GIVEN RECORDS section start

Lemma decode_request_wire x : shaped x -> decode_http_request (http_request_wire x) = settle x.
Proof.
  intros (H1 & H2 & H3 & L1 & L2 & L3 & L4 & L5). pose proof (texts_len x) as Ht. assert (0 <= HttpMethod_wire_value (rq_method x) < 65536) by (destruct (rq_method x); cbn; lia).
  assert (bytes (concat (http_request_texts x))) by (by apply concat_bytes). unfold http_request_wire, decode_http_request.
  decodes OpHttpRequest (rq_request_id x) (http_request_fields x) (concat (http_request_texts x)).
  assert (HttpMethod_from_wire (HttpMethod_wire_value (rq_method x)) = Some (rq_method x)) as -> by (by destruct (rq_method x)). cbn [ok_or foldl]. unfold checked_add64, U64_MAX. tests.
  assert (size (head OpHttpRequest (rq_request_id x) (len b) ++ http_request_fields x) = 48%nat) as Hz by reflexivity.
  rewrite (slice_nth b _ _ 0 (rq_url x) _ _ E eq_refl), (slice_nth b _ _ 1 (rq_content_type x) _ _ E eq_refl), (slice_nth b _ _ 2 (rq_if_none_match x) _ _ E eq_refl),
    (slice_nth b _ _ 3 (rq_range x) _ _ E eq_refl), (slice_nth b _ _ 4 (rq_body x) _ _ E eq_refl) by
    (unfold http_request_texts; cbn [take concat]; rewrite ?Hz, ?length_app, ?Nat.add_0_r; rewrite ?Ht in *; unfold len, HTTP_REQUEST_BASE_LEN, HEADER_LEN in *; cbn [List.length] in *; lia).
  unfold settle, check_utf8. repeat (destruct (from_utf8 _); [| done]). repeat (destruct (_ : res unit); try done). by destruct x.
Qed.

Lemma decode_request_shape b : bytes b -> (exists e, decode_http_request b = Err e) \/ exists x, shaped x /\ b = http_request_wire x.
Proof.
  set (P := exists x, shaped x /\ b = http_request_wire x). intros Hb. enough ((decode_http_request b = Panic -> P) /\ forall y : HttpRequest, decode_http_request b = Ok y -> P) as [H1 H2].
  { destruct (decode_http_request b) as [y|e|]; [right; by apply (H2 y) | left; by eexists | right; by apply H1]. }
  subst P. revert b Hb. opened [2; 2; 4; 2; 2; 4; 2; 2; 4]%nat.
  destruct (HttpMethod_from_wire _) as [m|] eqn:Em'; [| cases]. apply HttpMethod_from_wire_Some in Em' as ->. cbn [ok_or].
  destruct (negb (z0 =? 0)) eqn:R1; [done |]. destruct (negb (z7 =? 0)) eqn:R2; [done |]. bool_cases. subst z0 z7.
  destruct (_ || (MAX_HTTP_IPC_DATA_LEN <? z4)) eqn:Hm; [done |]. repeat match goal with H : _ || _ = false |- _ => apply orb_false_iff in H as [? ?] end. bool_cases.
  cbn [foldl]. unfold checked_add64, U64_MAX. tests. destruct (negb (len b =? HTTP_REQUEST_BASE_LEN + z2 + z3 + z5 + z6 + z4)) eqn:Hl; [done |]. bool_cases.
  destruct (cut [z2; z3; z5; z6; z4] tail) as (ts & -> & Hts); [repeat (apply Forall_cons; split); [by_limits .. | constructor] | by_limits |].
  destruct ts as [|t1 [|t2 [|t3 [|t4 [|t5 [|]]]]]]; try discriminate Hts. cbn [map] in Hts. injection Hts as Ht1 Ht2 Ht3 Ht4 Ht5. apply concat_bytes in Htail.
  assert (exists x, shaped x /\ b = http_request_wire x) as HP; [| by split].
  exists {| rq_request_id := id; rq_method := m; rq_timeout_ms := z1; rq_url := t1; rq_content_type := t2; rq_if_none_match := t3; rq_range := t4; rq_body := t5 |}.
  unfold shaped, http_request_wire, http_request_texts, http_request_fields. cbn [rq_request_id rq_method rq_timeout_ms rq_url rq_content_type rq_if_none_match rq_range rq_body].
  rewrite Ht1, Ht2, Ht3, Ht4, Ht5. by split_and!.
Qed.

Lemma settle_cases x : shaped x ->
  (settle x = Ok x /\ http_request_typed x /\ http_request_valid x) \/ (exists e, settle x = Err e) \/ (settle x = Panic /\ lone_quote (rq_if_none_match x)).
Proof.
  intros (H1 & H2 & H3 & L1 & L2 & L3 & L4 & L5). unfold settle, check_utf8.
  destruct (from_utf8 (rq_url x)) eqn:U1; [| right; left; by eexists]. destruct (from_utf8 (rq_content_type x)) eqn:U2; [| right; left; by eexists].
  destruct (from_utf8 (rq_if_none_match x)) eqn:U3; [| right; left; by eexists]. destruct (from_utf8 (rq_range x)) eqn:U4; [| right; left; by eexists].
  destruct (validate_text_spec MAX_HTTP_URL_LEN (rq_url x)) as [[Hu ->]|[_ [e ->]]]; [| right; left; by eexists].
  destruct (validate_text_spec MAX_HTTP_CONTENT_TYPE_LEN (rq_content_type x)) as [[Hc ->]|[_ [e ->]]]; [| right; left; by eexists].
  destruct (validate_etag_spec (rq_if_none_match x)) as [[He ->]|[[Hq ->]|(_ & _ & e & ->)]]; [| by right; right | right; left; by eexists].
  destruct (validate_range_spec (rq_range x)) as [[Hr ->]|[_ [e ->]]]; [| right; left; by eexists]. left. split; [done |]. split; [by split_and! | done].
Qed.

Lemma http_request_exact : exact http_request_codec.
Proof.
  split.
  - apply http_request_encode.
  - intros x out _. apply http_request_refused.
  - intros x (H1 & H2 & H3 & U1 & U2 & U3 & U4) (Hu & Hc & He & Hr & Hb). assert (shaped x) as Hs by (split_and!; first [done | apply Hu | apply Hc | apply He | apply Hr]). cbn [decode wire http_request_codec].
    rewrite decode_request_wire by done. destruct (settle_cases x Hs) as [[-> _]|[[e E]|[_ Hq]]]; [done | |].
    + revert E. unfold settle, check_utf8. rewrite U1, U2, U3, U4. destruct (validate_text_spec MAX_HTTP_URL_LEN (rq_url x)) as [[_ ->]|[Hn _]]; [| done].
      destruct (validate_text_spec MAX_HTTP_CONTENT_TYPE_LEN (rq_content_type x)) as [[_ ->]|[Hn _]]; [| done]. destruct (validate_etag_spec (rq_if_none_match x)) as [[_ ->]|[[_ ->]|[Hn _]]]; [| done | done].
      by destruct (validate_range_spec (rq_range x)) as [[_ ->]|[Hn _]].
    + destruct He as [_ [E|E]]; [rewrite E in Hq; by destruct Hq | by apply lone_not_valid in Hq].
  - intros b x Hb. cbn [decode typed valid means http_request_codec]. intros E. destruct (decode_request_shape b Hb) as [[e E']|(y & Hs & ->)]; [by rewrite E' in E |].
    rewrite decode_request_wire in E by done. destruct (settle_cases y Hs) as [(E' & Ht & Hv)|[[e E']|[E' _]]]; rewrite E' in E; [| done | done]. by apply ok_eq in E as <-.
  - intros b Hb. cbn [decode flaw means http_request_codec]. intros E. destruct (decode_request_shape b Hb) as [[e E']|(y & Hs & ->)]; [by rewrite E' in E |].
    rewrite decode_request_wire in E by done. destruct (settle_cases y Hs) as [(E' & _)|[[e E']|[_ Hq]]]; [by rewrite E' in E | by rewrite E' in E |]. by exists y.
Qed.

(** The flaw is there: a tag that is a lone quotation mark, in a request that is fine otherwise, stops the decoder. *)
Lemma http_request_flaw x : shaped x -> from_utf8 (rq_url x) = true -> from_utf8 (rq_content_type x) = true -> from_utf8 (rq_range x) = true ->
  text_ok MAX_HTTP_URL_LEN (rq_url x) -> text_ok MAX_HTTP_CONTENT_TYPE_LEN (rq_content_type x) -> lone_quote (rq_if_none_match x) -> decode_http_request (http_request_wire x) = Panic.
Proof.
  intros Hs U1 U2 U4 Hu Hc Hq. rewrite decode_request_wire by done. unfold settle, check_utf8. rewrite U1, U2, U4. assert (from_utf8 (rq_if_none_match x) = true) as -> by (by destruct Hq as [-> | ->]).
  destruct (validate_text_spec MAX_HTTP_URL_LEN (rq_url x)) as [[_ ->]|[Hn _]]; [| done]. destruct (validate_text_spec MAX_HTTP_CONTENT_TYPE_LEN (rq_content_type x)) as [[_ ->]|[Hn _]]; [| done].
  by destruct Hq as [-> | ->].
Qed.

GIVEN RECORDS section end

Every line above from the line with "destruct (validate_range_spec (rq_range x)) as [[Hr" to the line with "- intros x out" is wanted, ends included; write them out exactly and add no other line.

  destruct (validate_range_spec (rq_range x)) as [[Hr ->]|[_ [e ->]]]; [| right; left; by eexists]. left. split; [done |]. split; [by split_and! | done].
Qed.

Lemma http_request_exact : exact http_request_codec.
Proof.
  split.
  - apply http_request_encode.
  - intros x out _. apply http_request_refused.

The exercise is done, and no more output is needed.